- _Problem statement_: When a line of the entries contains "constructor", please list that line.
*** Opening Data to examine ***
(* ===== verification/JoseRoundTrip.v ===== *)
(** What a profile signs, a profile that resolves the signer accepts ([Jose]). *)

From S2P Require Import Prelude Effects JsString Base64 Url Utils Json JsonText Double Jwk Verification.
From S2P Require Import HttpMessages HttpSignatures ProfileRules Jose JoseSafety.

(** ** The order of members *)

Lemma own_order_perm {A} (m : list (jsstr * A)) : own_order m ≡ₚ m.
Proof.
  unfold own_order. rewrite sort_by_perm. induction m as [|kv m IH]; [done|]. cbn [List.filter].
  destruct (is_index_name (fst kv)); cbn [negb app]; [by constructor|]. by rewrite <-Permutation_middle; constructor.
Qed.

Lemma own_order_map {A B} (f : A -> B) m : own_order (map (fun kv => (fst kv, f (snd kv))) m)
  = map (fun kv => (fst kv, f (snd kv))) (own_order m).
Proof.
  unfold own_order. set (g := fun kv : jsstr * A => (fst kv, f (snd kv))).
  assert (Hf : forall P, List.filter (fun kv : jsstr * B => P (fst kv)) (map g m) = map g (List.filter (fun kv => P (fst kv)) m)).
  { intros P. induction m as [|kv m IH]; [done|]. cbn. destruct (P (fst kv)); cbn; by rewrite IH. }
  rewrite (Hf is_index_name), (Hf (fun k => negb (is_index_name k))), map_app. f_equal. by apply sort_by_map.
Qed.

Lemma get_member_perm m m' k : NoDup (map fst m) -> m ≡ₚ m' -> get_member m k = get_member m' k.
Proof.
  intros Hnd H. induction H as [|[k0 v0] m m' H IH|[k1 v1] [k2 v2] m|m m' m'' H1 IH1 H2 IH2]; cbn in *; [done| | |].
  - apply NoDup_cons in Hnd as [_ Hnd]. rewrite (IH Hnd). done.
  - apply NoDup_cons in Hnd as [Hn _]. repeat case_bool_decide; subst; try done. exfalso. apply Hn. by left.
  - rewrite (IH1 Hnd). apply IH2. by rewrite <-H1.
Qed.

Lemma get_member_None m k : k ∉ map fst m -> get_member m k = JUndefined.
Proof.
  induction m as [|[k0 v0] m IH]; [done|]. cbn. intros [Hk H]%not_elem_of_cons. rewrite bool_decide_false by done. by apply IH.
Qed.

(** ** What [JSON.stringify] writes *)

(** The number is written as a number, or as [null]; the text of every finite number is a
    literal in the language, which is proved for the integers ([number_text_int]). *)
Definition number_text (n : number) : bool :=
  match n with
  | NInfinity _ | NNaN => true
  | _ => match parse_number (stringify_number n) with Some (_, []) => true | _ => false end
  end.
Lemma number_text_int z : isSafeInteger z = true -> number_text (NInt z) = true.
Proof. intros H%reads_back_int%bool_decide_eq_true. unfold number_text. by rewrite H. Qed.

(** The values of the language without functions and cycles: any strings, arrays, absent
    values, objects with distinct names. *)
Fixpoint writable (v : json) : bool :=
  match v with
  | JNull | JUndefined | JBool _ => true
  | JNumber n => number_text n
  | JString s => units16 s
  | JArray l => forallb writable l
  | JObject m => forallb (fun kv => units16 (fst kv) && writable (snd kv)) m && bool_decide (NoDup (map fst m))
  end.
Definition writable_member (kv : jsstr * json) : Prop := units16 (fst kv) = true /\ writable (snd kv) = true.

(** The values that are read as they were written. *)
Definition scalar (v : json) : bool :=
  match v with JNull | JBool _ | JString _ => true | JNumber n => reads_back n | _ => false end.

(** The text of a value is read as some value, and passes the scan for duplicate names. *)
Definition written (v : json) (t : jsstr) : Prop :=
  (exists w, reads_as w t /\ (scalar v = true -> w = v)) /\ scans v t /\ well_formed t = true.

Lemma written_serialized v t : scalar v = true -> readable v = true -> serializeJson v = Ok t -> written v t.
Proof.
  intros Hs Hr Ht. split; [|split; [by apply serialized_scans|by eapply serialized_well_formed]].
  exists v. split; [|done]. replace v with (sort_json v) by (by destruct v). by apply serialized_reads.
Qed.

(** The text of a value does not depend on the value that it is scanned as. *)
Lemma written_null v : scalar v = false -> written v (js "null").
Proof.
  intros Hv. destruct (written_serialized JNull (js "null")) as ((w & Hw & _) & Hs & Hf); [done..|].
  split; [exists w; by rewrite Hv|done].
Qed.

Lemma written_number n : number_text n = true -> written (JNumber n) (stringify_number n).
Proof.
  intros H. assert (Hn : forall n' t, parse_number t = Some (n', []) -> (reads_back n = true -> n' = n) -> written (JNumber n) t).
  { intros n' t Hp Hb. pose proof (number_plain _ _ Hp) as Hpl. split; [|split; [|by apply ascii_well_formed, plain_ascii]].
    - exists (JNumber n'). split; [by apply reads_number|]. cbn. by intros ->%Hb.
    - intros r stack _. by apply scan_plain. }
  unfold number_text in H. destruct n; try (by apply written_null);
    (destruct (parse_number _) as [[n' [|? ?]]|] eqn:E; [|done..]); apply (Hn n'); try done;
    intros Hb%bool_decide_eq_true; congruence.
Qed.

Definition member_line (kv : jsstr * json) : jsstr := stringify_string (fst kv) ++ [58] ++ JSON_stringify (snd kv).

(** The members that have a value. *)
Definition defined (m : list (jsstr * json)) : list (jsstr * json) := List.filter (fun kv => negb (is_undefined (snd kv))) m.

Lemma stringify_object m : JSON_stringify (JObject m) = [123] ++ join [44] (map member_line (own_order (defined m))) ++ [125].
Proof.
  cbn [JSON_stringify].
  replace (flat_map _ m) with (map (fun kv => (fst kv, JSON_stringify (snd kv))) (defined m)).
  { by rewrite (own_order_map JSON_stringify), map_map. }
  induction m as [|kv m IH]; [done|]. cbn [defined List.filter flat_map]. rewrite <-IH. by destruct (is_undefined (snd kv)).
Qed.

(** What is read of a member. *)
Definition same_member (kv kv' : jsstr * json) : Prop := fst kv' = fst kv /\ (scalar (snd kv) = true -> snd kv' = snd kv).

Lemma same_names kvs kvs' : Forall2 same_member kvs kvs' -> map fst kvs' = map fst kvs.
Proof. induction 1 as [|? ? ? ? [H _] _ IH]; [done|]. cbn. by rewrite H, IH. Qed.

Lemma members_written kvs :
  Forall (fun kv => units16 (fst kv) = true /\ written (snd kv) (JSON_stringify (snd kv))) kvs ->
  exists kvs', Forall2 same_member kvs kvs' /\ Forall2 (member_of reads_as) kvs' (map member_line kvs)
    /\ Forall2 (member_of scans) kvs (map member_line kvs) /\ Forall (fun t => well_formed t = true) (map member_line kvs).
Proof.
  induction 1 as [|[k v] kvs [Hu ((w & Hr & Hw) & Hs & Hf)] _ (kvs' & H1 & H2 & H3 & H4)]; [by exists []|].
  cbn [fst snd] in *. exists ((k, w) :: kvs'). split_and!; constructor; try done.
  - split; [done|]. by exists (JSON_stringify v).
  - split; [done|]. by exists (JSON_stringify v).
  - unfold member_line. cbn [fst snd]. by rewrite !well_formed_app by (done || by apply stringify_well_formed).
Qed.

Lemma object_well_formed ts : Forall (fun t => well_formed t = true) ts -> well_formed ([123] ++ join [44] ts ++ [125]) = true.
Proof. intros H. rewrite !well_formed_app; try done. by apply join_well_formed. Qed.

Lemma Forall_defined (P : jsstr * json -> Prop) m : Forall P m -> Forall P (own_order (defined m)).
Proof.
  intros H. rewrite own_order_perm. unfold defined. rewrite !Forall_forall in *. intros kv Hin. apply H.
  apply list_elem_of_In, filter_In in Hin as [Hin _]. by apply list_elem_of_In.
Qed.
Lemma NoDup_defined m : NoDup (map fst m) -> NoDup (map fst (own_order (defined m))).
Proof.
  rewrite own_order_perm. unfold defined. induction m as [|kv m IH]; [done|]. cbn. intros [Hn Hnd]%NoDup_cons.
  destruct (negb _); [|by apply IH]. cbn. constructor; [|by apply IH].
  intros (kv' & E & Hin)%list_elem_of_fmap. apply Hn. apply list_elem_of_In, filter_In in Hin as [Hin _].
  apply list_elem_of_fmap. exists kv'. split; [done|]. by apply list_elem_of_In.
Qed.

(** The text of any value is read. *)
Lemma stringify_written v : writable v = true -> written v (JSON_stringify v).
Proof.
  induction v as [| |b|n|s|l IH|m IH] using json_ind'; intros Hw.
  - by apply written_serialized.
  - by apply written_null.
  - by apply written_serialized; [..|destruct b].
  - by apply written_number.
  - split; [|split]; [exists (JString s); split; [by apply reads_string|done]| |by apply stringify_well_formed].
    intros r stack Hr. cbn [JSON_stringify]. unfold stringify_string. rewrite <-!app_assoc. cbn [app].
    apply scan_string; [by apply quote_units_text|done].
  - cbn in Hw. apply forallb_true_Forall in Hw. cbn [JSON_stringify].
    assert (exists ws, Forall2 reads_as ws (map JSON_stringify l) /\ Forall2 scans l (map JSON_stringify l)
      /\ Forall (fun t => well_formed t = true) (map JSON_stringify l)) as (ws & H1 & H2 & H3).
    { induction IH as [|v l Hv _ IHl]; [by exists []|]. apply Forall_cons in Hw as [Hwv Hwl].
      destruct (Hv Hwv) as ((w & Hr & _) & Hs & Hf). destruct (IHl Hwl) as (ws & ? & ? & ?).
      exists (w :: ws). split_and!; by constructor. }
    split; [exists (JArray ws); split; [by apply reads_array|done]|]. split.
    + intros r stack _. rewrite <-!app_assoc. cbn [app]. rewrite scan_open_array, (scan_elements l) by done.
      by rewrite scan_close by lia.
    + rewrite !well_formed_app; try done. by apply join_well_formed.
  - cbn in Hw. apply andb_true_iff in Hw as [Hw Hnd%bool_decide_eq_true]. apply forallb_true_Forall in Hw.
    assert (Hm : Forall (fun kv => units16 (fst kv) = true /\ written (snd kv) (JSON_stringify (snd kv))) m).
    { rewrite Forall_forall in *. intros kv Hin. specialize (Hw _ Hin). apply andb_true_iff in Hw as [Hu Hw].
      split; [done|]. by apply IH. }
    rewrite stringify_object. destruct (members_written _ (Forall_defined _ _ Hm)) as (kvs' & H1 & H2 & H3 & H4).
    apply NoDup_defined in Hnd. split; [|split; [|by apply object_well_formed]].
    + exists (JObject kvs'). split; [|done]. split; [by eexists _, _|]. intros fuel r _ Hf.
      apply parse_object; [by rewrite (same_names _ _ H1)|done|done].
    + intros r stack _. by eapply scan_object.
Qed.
*** Closing Data to examine ***
- _Expected answer_:
  destruct (is_index_name (fst kv)); cbn [negb app]; [by constructor|]. by rewrite <-Permutation_middle; constructor.
  cbn [fst snd] in *. exists ((k, w) :: kvs'). split_and!; constructor; try done.
  destruct (negb _); [|by apply IH]. cbn. constructor; [|by apply IH].
      exists (w :: ws). split_and!; by constructor. }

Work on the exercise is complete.